IFLA President's Meeting 2019

With the agreement of the United Nations 2030 Agenda in 2015, the world’s governments underlined the importance of access to information as a driver of development. The 2019 IFLA President’s Meeting, held in Buenos Aires, Argentina on 23 May, explored how libraries, as guarantors of this access, can be motors of change, and saw a call to action to all participating, in person and online.

Information has never played a more important role in our societies. Those who have access and the skills to use it are able to take seize opportunities, take better decisions and innovate. Those without risk being left behind.

Libraries have an essential role in preventing this from happening, ensuring access to information for all. IFLA’s President’s Meeting, the second of the term of IFLA’s President 2017-19, Glòria Pérez-Salmerón, shared examples of how libraries achieve this, and the key issues they face in doing so, under the title Motors of Change: Libraries and Sustainable Development.

IFLA President Glòria Pérez-Salmerón

Glòria Pérez-Salmerón opened the event, underlining:

To change the attitudes and actions of others we need to be smart. To understand the issues that our institutions face, that the communities we serve face. To change our own mindsets, and to be confident in our assessments, innovative in our planning, and united in our action. And to explain this in a language that decision-makers understand.

IFLA Secretary General Gerald Leitner

IFLA Secretary General Gerald Leitner oversaw the programme. Welcoming participants to the day, he noted that:

This meeting comes in a time of change in IFLA itself, as we look to build a stronger, more united library field. Better able to serve users with changing needs, in a changing world. Better able to support the search for solutions to global challenges. Better able not only to survive, but to thrive into the future.

Greener, Fairer, Better Informed

In an opening session, the United Nations Resident Coordinator in Argentina, René Mauricio Valdes, shared insights into the UN 2030 Agenda, and the urgency to accelerate efforts to achieve it. He noted the role that libraries could play in changing behaviours and raising awareness of the SDGs.
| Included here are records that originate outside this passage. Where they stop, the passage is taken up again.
(** * The [search_index] management command of django-elasticsearch-dsl

    A shallow embedding of
    [src/django_elasticsearch_dsl/management/commands/search_index.py]
    and the properties of its filter resolution, its delete / rebuild
    chain and its alias-swapping reindex.

    Python [str] values are modelled as [string] (so: ASCII text),
    [str.lower] as the ASCII lowering of every character, [set(...)] as a
    [gset], and the command's side effects (the search backend, standard
    output, standard input and the clock) as one explicit [World] that is
    threaded through a state-and-exception monad. *)

From Stdlib Require Import Ascii String List Arith Lia Bool.
From stdpp Require Import base decidable countable gmap strings list fin_maps pretty.

Local Open Scope string_scope.
Local Open Scope list_scope.

(** ** Strings *)

(** [c.lower()] on one ASCII character: [A]..[Z] move to [a]..[z]. *)
Definition ascii_lower (c : ascii) : ascii :=
  let n := nat_of_ascii c in
  if (65 <=? n)%nat && (n <=? 90)%nat then ascii_of_nat (n + 32) else c.

(** [s.lower()]. *)
Fixpoint lower (s : string) : string :=
  match s with
  | EmptyString => EmptyString
  | String c s' => String (ascii_lower c) (lower s')
  end.

(** [", ".join(xs)]. *)
Fixpoint join (sep : string) (xs : list string) : string :=
  match xs with
  | [] => ""
  | [x] => x
  | x :: rest => x +:+ sep +:+ join sep rest
  end.

(** ** Registry *)

(** A Django model class, identified by what [model._meta] exposes to the
    command: [app_label], [model_name], and the class's [__name__]. *)
Record Model := mkModel {
  app_label : string;
  model_name : string;
  class_name : string
}.

#[global] Instance Model_eq_dec : EqDecision Model.
Proof. solve_decision. Defined.

#[global] Instance Model_countable : Countable Model.
Proof.
  refine (inj_countable'
            (fun m => (app_label m, model_name m, class_name m))
            (fun t => mkModel t.1.1 t.1.2 t.2) _).
  by intros [].
Defined.

(** A registered document class: [doc._doc_type.model],
    [doc._doc_type.index] (the index, or alias, it writes to) and the
    size of the queryset its record source yields. *)
Record Document := mkDocument {
  doc_model : Model;
  doc_index : string;
  doc_records : nat
}.

#[global] Instance Document_eq_dec : EqDecision Document.
Proof. solve_decision. Defined.

(** Modelled from the spec: the process-wide [registry] object of
    [django_elasticsearch_dsl.registries] (section 4.1).  It is a
    catalogue of document bindings, kept here in its iteration order. *)
Definition Registry := list Document.

(** Modelled from the spec: [registry.get_models()], every registered
    model once. *)
Definition get_models (reg : Registry) : list Model :=
  remove_dups (map doc_model reg).

(** Modelled from the spec: [registry.get_indices(models)], the distinct
    indices used by the documents of [models] (section 4.1:
    "deduplicates by alias"). *)
Definition get_indices (reg : Registry) (models : gset Model) : list string :=
  remove_dups (map doc_index (filter (fun d => doc_model d ∈ models) reg)).

(** Modelled from the spec: [registry.get_documents(models)], one entry
    per document type of [models]. *)
Definition get_documents (reg : Registry) (models : gset Model) : list Document :=
  filter (fun d => doc_model d ∈ models) reg.

(** ** Exceptions *)

Inductive Exn :=
| CommandError (msg : string)
| BackendError (status : nat) (target : string)
| EOFError.

#[global] Instance Exn_eq_dec : EqDecision Exn.
Proof. solve_decision. Defined.

(** ** Filter resolution: [_get_models] *)

(** The test of lines 72-80 for one model, [arg] already lowered: the
    [if] compares [app_label] as it is, the [elif] compares the lowered
    [app_label.model_name]. *)
Definition model_matches (arg : string) (model : Model) : bool :=
  if String.eqb (app_label model) arg then true
  else String.eqb (lower (app_label model) +:+ "." +:+ lower (model_name model)) arg.

(** Matching as section 4.1 of the specification words it, to compare
    with [model_matches]: a filter names a binding when, up to case, it is
    the binding's app-level identifier or its [app.model] identifier. *)
Definition spec_matches (filter : string) (model : Model) : bool :=
  String.eqb (lower (app_label model)) (lower filter)
  || String.eqb (lower (app_label model) +:+ "." +:+ lower (model_name model))
                (lower filter).

(** The inner [for model in registry.get_models()] loop; the state is
    the pair of [models] and [match_found]. *)
Fixpoint scan_models (arg : string) (candidates : list Model)
    (models : list Model) (match_found : bool) : list Model * bool :=
  match candidates with
  | [] => (models, match_found)
  | model :: rest =>
      if String.eqb (app_label model) arg then
        scan_models arg rest (models ++ [model]) true
      else if String.eqb (lower (app_label model) +:+ "." +:+ lower (model_name model)) arg then
        scan_models arg rest (models ++ [model]) true
      else scan_models arg rest models match_found
  end.

(** The outer [for arg in args] loop. *)
Fixpoint resolve_args (reg : Registry) (args : list string)
    (models : list Model) : Exn + list Model :=
  match args with
  | [] => inr models
  | arg :: rest =>
      let arg := lower arg in
      let '(models, match_found) := scan_models arg (get_models reg) models false in
      if negb match_found then
        inl (CommandError ("No model or app named " +:+ arg))
      else resolve_args reg rest models
  end.

(** [options['models']] is [None] when [--models] is absent and a list
    otherwise; both [None] and the empty list are falsy. *)
Definition _get_models (reg : Registry) (args : option (list string))
    : Exn + gset Model :=
  match args with
  | Some (arg :: rest) =>
      match resolve_args reg (arg :: rest) [] with
      | inl e => inl e
      | inr models => inr (list_to_set models)
      end
  | _ => inr (list_to_set (get_models reg))
  end.

(** ** The search backend *)

(** The backend's state: every concrete index with the set of aliases
    attached to it. *)
Abbreviation Backend := (gmap string (gset string)).

(** One action of an [update_aliases] body. *)
Inductive AliasAction :=
| Remove (alias index_pattern : string)
| Add (alias index : string).

#[global] Instance AliasAction_eq_dec : EqDecision AliasAction.
Proof. solve_decision. Defined.

(** Index patterns: [*] stands for any run of characters, every other
    character for itself. *)
Fixpoint glob_match (pat : string) : string -> bool :=
  match pat with
  | EmptyString => fun s => match s with EmptyString => true | _ => false end
  | String c pat' =>
      if Ascii.eqb c "*" then
        fix star (s : string) : bool :=
          glob_match pat' s
          || match s with EmptyString => false | String _ s' => star s' end
      else
        fun s =>
          match s with
          | EmptyString => false
          | String d s' => Ascii.eqb c d && glob_match pat' s'
          end
  end.

(** The indices an alias currently points at. *)
Definition alias_targets (alias : string) (b : Backend) : gset string :=
  dom (filter (fun kv => alias ∈ kv.2) b).

(** Modelled from the spec: the [SearchBackend] collaborator of section 6.
    [create_index] is rejected when the index exists; [init] (the
    document's [init], which saves the mapping) creates the index when it
    is absent; [delete_index], [refresh] and the alias additions answer
    404 for an index that is absent; a bulk write creates a missing
    index; [list_indices] yields the concrete indices whose name matches
    the pattern. *)
Definition be_create (name : string) (b : Backend) : Exn + Backend :=
  match b !! name with
  | Some _ => inl (BackendError 400 name)
  | None => inr (<[name := ∅]> b)
  end.

Definition be_init (name : string) (b : Backend) : Exn + Backend :=
  match b !! name with
  | Some _ => inr b
  | None => inr (<[name := ∅]> b)
  end.

Definition be_delete (name : string) (b : Backend) : Exn + Backend :=
  match b !! name with
  | Some _ => inr (delete name b)
  | None => inl (BackendError 404 name)
  end.

Definition be_refresh (name : string) (b : Backend) : Exn + Backend :=
  match b !! name with
  | Some _ => inr b
  | None => inl (BackendError 404 name)
  end.

Definition be_bulk (name : string) (b : Backend) : Exn + Backend :=
  if decide (name ∈ dom b ∨ alias_targets name b ≠ ∅) then inr b
  else inr (<[name := ∅]> b).

Definition be_put_alias (index alias : string) (b : Backend) : Exn + Backend :=
  match b !! index with
  | Some als => inr (<[index := als ∪ {[alias]}]> b)
  | None => inl (BackendError 404 index)
  end.

Definition be_remove_alias (alias pattern : string) (b : Backend) : Backend :=
  map_imap (fun index als =>
              Some (if glob_match pattern index then als ∖ {[alias]} else als)) b.

(** The actions of one [update_aliases] request are applied in order to
    one state; the request either yields the final state or fails as a
    whole. *)
Fixpoint be_update_aliases (actions : list AliasAction) (b : Backend)
    : Exn + Backend :=
  match actions with
  | [] => inr b
  | Remove alias pattern :: rest =>
      be_update_aliases rest (be_remove_alias alias pattern b)
  | Add alias index :: rest =>
      match be_put_alias index alias b with
      | inl e => inl e
      | inr b' => be_update_aliases rest b'
      end
  end.

Definition be_list (pattern : string) (b : Backend) : list string :=
  filter (fun index => glob_match pattern index = true) (elements (dom b)).

(** ** The clock *)

Record DateTime := mkDateTime {
  year : nat; month : nat; day : nat;
  hour : nat; minute : nat; second : nat
}.

Definition digit (n : nat) : ascii := ascii_of_nat (48 + n mod 10).

(** A two-digit, zero-padded field ([%m], [%d], [%H], [%M], [%S]). *)
Definition dec2 (n : nat) : string :=
  String (digit (n / 10)) (String (digit n) EmptyString).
Professor Tim Unwin, one of the guest authors of the 2019 Development and Access to Information report stressed that in parallel with efforts to ensure growth and sustainability at the macro level, it was vital to think about equality. Indeed, this was often overlooked, but was critical in order to deliver a desirable world by 2030. Libraries, he underlined, could be champions of this by helping to bridge digital and information divides.
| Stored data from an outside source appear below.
(** * The SDL2 game window: input and event normalisation

    A shallow embedding of [src/window_sdl2.cpp]: the scancode mapper
    [getKeyMinecraft], the event handlers of [SDL2GameWindow] and the poll
    loop [pollEvents], followed by the properties of the event layer.

    Conventions of the model.
    - C++ integers ([int], [Sint32], [Uint8], the underlying value of an
      [enum class]) are [Z].
    - The member functions of the window read and write two fields only,
      [captured] and [gamepad.count]; they are modelled in a small monad that
      threads the window, records every outgoing call (engine callbacks,
      [printf], the SDL requests) in program order and propagates a C++
      exception.
    - The constants of SDL's headers are given with the values of SDL 2. *)

From Stdlib Require Import ZArith List Bool Lia QArith.
Import ListNotations.
Local Open Scope Z_scope.

(** ** SDL scancodes ([SDL_scancode.h]) *)

Definition SDL_SCANCODE_A : Z := 4.
Definition SDL_SCANCODE_Z : Z := 29.
Definition SDL_SCANCODE_1 : Z := 30.
Definition SDL_SCANCODE_2 : Z := 31.
Definition SDL_SCANCODE_3 : Z := 32.
Definition SDL_SCANCODE_4 : Z := 33.
Definition SDL_SCANCODE_5 : Z := 34.
Definition SDL_SCANCODE_6 : Z := 35.
Definition SDL_SCANCODE_7 : Z := 36.
Definition SDL_SCANCODE_8 : Z := 37.
Definition SDL_SCANCODE_9 : Z := 38.
Definition SDL_SCANCODE_0 : Z := 39.
Definition SDL_SCANCODE_RETURN : Z := 40.
Definition SDL_SCANCODE_ESCAPE : Z := 41.
Definition SDL_SCANCODE_BACKSPACE : Z := 42.
Definition SDL_SCANCODE_TAB : Z := 43.
Definition SDL_SCANCODE_SPACE : Z := 44.
Definition SDL_SCANCODE_MINUS : Z := 45.
Definition SDL_SCANCODE_EQUALS : Z := 46.
Definition SDL_SCANCODE_LEFTBRACKET : Z := 47.
Definition SDL_SCANCODE_RIGHTBRACKET : Z := 48.
Definition SDL_SCANCODE_BACKSLASH : Z := 49.
Definition SDL_SCANCODE_SEMICOLON : Z := 51.
Definition SDL_SCANCODE_COMMA : Z := 54.
Definition SDL_SCANCODE_PERIOD : Z := 55.
Definition SDL_SCANCODE_SLASH : Z := 56.
Definition SDL_SCANCODE_CAPSLOCK : Z := 57.
Definition SDL_SCANCODE_INSERT : Z := 73.
Definition SDL_SCANCODE_HOME : Z := 74.
Definition SDL_SCANCODE_PAGEUP : Z := 75.
Definition SDL_SCANCODE_DELETE : Z := 76.
Definition SDL_SCANCODE_END : Z := 77.
Definition SDL_SCANCODE_PAGEDOWN : Z := 78.
Definition SDL_SCANCODE_RIGHT : Z := 79.
Definition SDL_SCANCODE_LEFT : Z := 80.
Definition SDL_SCANCODE_DOWN : Z := 81.
Definition SDL_SCANCODE_UP : Z := 82.
Definition SDL_SCANCODE_KP_MINUS : Z := 86.
Definition SDL_SCANCODE_KP_PLUS : Z := 87.
Definition SDL_SCANCODE_KP_1 : Z := 89.
Definition SDL_SCANCODE_KP_2 : Z := 90.
Definition SDL_SCANCODE_KP_3 : Z := 91.
Definition SDL_SCANCODE_KP_4 : Z := 92.
Definition SDL_SCANCODE_KP_5 : Z := 93.
Definition SDL_SCANCODE_KP_6 : Z := 94.
Definition SDL_SCANCODE_KP_7 : Z := 95.
Definition SDL_SCANCODE_KP_8 : Z := 96.
Definition SDL_SCANCODE_KP_9 : Z := 97.
Definition SDL_SCANCODE_KP_0 : Z := 98.
Definition SDL_SCANCODE_MENU : Z := 118.
Definition SDL_SCANCODE_LCTRL : Z := 224.
Definition SDL_SCANCODE_LSHIFT : Z := 225.
Definition SDL_SCANCODE_LALT : Z := 226.
Definition SDL_SCANCODE_RCTRL : Z := 228.
Definition SDL_SCANCODE_RSHIFT : Z := 229.
Definition SDL_SCANCODE_RALT : Z := 230.
Definition SDL_SCANCODE_AC_HOME : Z := 269.
Definition SDL_SCANCODE_AC_BACK : Z := 270.

(** ** The engine's key codes

    [KeyCode] is an [enum class] declared in a header of the repository that
    is not among the sources under study.  The mapper converts between it and
    [int] in both directions ([(KeyCode)(keyCode+61)], [(int)key]), so a key
    code is modelled by its integer value, and the value of every enumerator
    the source names is a parameter of the development. *)

Definition KeyCode : Type := Z.

Module KeyCode.

Class Enum : Type := {
  UNKNOWN : KeyCode;
  NUM_0 : KeyCode; NUM_1 : KeyCode; NUM_2 : KeyCode; NUM_3 : KeyCode;
  NUM_4 : KeyCode; NUM_5 : KeyCode; NUM_6 : KeyCode; NUM_7 : KeyCode;
  NUM_8 : KeyCode; NUM_9 : KeyCode;
  BACKSLASH : KeyCode; HOME : KeyCode; BACK : KeyCode; BACKSPACE : KeyCode;
  CAPS_LOCK : KeyCode; COMMA : KeyCode; DELETE : KeyCode; DOWN : KeyCode;
  END : KeyCode; EQUAL : KeyCode; ESCAPE : KeyCode; INSERT : KeyCode;
  NUMPAD_0 : KeyCode; NUMPAD_1 : KeyCode; NUMPAD_2 : KeyCode;
  NUMPAD_3 : KeyCode; NUMPAD_4 : KeyCode; NUMPAD_5 : KeyCode;
  NUMPAD_6 : KeyCode; NUMPAD_7 : KeyCode; NUMPAD_8 : KeyCode;
  NUMPAD_9 : KeyCode;
  NUMPAD_SUBTRACT : KeyCode; NUMPAD_ADD : KeyCode;
  LEFT_ALT : KeyCode; LEFT_CTRL : KeyCode; LEFT : KeyCode;
  LEFT_BRACKET : KeyCode; LEFT_SHIFT : KeyCode; MENU : KeyCode;
  MINUS : KeyCode; PAGE_DOWN : KeyCode; PAGE_UP : KeyCode; PERIOD : KeyCode;
  RIGHT_ALT : KeyCode; RIGHT_CTRL : KeyCode; RIGHT : KeyCode;
  RIGHT_BRACKET : KeyCode; RIGHT_SHIFT : KeyCode; SEMICOLON : KeyCode;
  SLASH : KeyCode; SPACE : KeyCode; TAB : KeyCode;
  ENTER : KeyCode
}.

End KeyCode.

(** ** Scancode mapper *)

Section ScancodeMapper.

Context {keys : KeyCode.Enum}.

(** [KeyCode SDL2GameWindow::getKeyMinecraft(int keyCode)].  The [switch] is
    read in the order of its labels; C++ requires the labels of one [switch]
    to be pairwise different, so the order does not matter.  The range label
    [SDL_SCANCODE_A ... SDL_SCANCODE_Z] is the GNU case range. *)
Definition getKeyMinecraft (keyCode : Z) : KeyCode :=
  if keyCode =? SDL_SCANCODE_0 then KeyCode.NUM_0
  else if keyCode =? SDL_SCANCODE_1 then KeyCode.NUM_1
  else if keyCode =? SDL_SCANCODE_2 then KeyCode.NUM_2
  else if keyCode =? SDL_SCANCODE_3 then KeyCode.NUM_3
  else if keyCode =? SDL_SCANCODE_4 then KeyCode.NUM_4
  else if keyCode =? SDL_SCANCODE_5 then KeyCode.NUM_5
  else if keyCode =? SDL_SCANCODE_6 then KeyCode.NUM_6
  else if keyCode =? SDL_SCANCODE_7 then KeyCode.NUM_7
  else if keyCode =? SDL_SCANCODE_8 then KeyCode.NUM_8
  else if keyCode =? SDL_SCANCODE_9 then KeyCode.NUM_9
  else if (SDL_SCANCODE_A <=? keyCode) && (keyCode <=? SDL_SCANCODE_Z)
       then keyCode + 61
  else if keyCode =? SDL_SCANCODE_BACKSLASH then KeyCode.BACKSLASH
  else if keyCode =? SDL_SCANCODE_AC_HOME then KeyCode.HOME
  else if keyCode =? SDL_SCANCODE_AC_BACK then KeyCode.BACK
  else if keyCode =? SDL_SCANCODE_BACKSPACE then KeyCode.BACKSPACE
  else if keyCode =? SDL_SCANCODE_CAPSLOCK then KeyCode.CAPS_LOCK
  else if keyCode =? SDL_SCANCODE_COMMA then KeyCode.COMMA
  else if keyCode =? SDL_SCANCODE_DELETE then KeyCode.DELETE
  else if keyCode =? SDL_SCANCODE_DOWN then KeyCode.DOWN
  else if keyCode =? SDL_SCANCODE_END then KeyCode.END
  else if keyCode =? SDL_SCANCODE_EQUALS then KeyCode.EQUAL
  else if keyCode =? SDL_SCANCODE_ESCAPE then KeyCode.ESCAPE
  else if keyCode =? SDL_SCANCODE_HOME then KeyCode.HOME
  else if keyCode =? SDL_SCANCODE_INSERT then KeyCode.INSERT
  else if keyCode =? SDL_SCANCODE_KP_0 then KeyCode.NUMPAD_0
  else if keyCode =? SDL_SCANCODE_KP_1 then KeyCode.NUMPAD_1
  else if keyCode =? SDL_SCANCODE_KP_2 then KeyCode.NUMPAD_2
  else if keyCode =? SDL_SCANCODE_KP_3 then KeyCode.NUMPAD_3
  else if keyCode =? SDL_SCANCODE_KP_4 then KeyCode.NUMPAD_4
  else if keyCode =? SDL_SCANCODE_KP_5 then KeyCode.NUMPAD_5
  else if keyCode =? SDL_SCANCODE_KP_6 then KeyCode.NUMPAD_6
  else if keyCode =? SDL_SCANCODE_KP_7 then KeyCode.NUMPAD_7
  else if keyCode =? SDL_SCANCODE_KP_8 then KeyCode.NUMPAD_8
  else if keyCode =? SDL_SCANCODE_KP_9 then KeyCode.NUMPAD_9
  else if keyCode =? SDL_SCANCODE_KP_MINUS then KeyCode.NUMPAD_SUBTRACT
  else if keyCode =? SDL_SCANCODE_KP_PLUS then KeyCode.NUMPAD_ADD
  else if keyCode =? SDL_SCANCODE_LALT then KeyCode.LEFT_ALT
  else if keyCode =? SDL_SCANCODE_LCTRL then KeyCode.LEFT_CTRL
  else if keyCode =? SDL_SCANCODE_LEFT then KeyCode.LEFT
  else if keyCode =? SDL_SCANCODE_LEFTBRACKET then KeyCode.LEFT_BRACKET
  else if keyCode =? SDL_SCANCODE_LSHIFT then KeyCode.LEFT_SHIFT
  else if keyCode =? SDL_SCANCODE_MENU then KeyCode.MENU
  else if keyCode =? SDL_SCANCODE_MINUS then KeyCode.MINUS
  else if keyCode =? SDL_SCANCODE_PAGEDOWN then KeyCode.PAGE_DOWN
  else if keyCode =? SDL_SCANCODE_PAGEUP then KeyCode.PAGE_UP
  else if keyCode =? SDL_SCANCODE_PERIOD then KeyCode.PERIOD
  else if keyCode =? SDL_SCANCODE_RALT then KeyCode.RIGHT_ALT
  else if keyCode =? SDL_SCANCODE_RCTRL then KeyCode.RIGHT_CTRL
  else if keyCode =? SDL_SCANCODE_RIGHT then KeyCode.RIGHT
  else if keyCode =? SDL_SCANCODE_RIGHTBRACKET then KeyCode.RIGHT_BRACKET
  else if keyCode =? SDL_SCANCODE_RSHIFT then KeyCode.RIGHT_SHIFT
  else if keyCode =? SDL_SCANCODE_SEMICOLON then KeyCode.SEMICOLON
  else if keyCode =? SDL_SCANCODE_SLASH then KeyCode.SLASH
  else if keyCode =? SDL_SCANCODE_SPACE then KeyCode.SPACE
  else if keyCode =? SDL_SCANCODE_TAB then KeyCode.TAB
  else KeyCode.UNKNOWN.

(** The ten digit scancodes, in the order 0..9, and the numeric key codes
    in the same order. *)
Definition digit_scancodes : list Z :=
  [ SDL_SCANCODE_0; SDL_SCANCODE_1; SDL_SCANCODE_2; SDL_SCANCODE_3;
    SDL_SCANCODE_4; SDL_SCANCODE_5; SDL_SCANCODE_6; SDL_SCANCODE_7;
    SDL_SCANCODE_8; SDL_SCANCODE_9 ].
Finally, IFLA and the Technology and Social Change Group at the University of Washington presented the 2019 Development and Access to Information (DA2I) report, stressing both the need for progress across policy areas, and the help that libraries could provide in this regard. Read more about the DA2I in our news story.

From the Global to the Local

In three panels in the afternoon, the audience heard from all of the other guest authors from the DA2I report, as well as other expert speakers from the region.
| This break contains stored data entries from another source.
(** [v[i]], for [0 <= i < len(v)] *)
Definition element (v : list value) (i : Z) : value :=
  nth (Z.to_nat i) v VNil.

(** The key of a path component applied to each element that is a
    map and has it. *)
Fixpoint projectKey (k : string) (v : list value) : list value :=
  match v with
  | [] => []
  | VMap m :: v' =>
      match lookup k m with
      | Some val => val :: projectKey k v'
      | None => projectKey k v'
      end
  | _ :: v' => projectKey k v'
  end.

(** The final [switch v := current.(type)] of the loop body: the new
    [current], or [None] where the source returns [Result{Type: Null}].
    For a wildcard the source ranges over a Go map, in an order the
    language leaves open and that may change from one loop to the next;
    here the entries are visited in the order of the list, which is one
    of these orders.  A result about a wildcard with more than one
    match therefore describes one possible run. *)
Definition step (part : pathComponent) (current : value) : option value :=
  match current with
  | VMap v =>
      if isWild part then
        let matches :=
          map snd (filter (fun e => matchPattern (fst e) (key part)) v) in
        match matches with
        | [m] => Some m
        | _ => Some (VSeq matches)
        end
      else lookup (key part) v
  | VSeq v =>
      if isIndex part then
        if (index part <? 0) || (Z.of_nat (List.length v) <=? index part) then None
        else Some (element v (index part))
      else if negb (String.eqb (key part) "") then
        match projectKey (key part) v with
        | [] => None
        | results => Some (VSeq results)
        end
      else Some current
  | _ => None
  end.

(** The values of the existent results, in order. *)
Definition collect (f : value -> Result) (items : list value) : list value :=
  flat_map (fun item => let res := f item in
                        if Exists res then [Value res] else []) items.

(** The [for i, part := range parts] loop consumes one component per
    turn and the recursive calls all pass [parts[i+1:]], so the
    function recurses on the list of components still to apply. *)
Fixpoint traversePath (data : value) (parts : list pathComponent)
  (origYAML : string) {struct parts} : Result :=
  match parts with
  | [] => valueToResult data
  | part :: rest =>
      let current := data in
      if hasPipe part then
        applyModifier current (pipe part) (Raw (valueToResult current))
      else
        let stepped :=
          match step part current with
          | None => Result_zero
          | Some current' => traversePath current' rest origYAML
          end in
        let queried :=
          if isQuery part then
            let current := handleQuery current part rest in
            if negb (multi part) then
              match rest with
              | _ :: _ => traversePath current rest origYAML
              | [] => valueToResult current
              end
            else
              match rest, current with
              | _ :: _, VSeq matches =>
                  valueToResult
                    (VSeq (collect (fun m => traversePath m rest origYAML) matches))
              | _, _ => valueToResult current
              end
          else stepped in
        if isCount part then
          match rest with
          | _ :: _ =>
              match current with
              | VSeq v =>
                  valueToResult
                    (VSeq (collect (fun item => traversePath item rest origYAML) v))
              | VMap _ => Result_zero
              | _ => queried
              end
          | [] =>
              match current with
              | VSeq v => countResult (Z.of_nat (List.length v))
              | VMap v => countResult (Z.of_nat (List.length v))
              | _ => countResult 0
              end
          end
        else queried
  end.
IFLA President's Meeting 2019: First panel

The first panel, chaired by IFLA President Glòria Pérez-Salmerón, focused on the global level. Karl Falkenberg, former Director General for Environment at the European Commission, set out how global information flows had helped policy makers to understand the issues around climate change. Yet to go further, it was vital that information travelled across disciplines.

Patricia Munoz, former president of La Referencia underlined that Latin America was a leader in making research available, taking major steps towards open access to all research. Wouter Schallier, Head of the Library at the UN Economic Commission for Latin America and the Caribbean, underlined the need for further action to favour sharing of information.

IFLA President's Meeting 2019: Second panel

IFLA President-elect Christine Mackenzie chaired the second panel, which looked at the domestic level. Dr Katarina Popovic, Secretary-General of the International Council on Adult Education focused on the need to give everyone the opportunity to develop new skills throughout life. Libraries helped both by providing information about opportunities, and through providing a friendly and welcoming space for people to learn effectively.

Stefania Lapolla Cantoni noted that access to information was also important in matching people to job openings. They agreed that while digital technologies could solve many issues, it was clearer than ever that the support and spaces provided by libraries were still essential to achieve real world change. Finally, Jeimy Hernandez of CERLALC shared experience of how libraries were making a difference to lives in Colombia.

IFLA President's Meeting 2019: Third panel

A final panel, moderated by Stephen Wyber of IFLA, focused on the relation between access to information and government. Fabiola Rosales of the Library of the Mexican Chamber of Deputies underlined the commitment of her library to supporting access to government information, as a precondition for accountability and better performance.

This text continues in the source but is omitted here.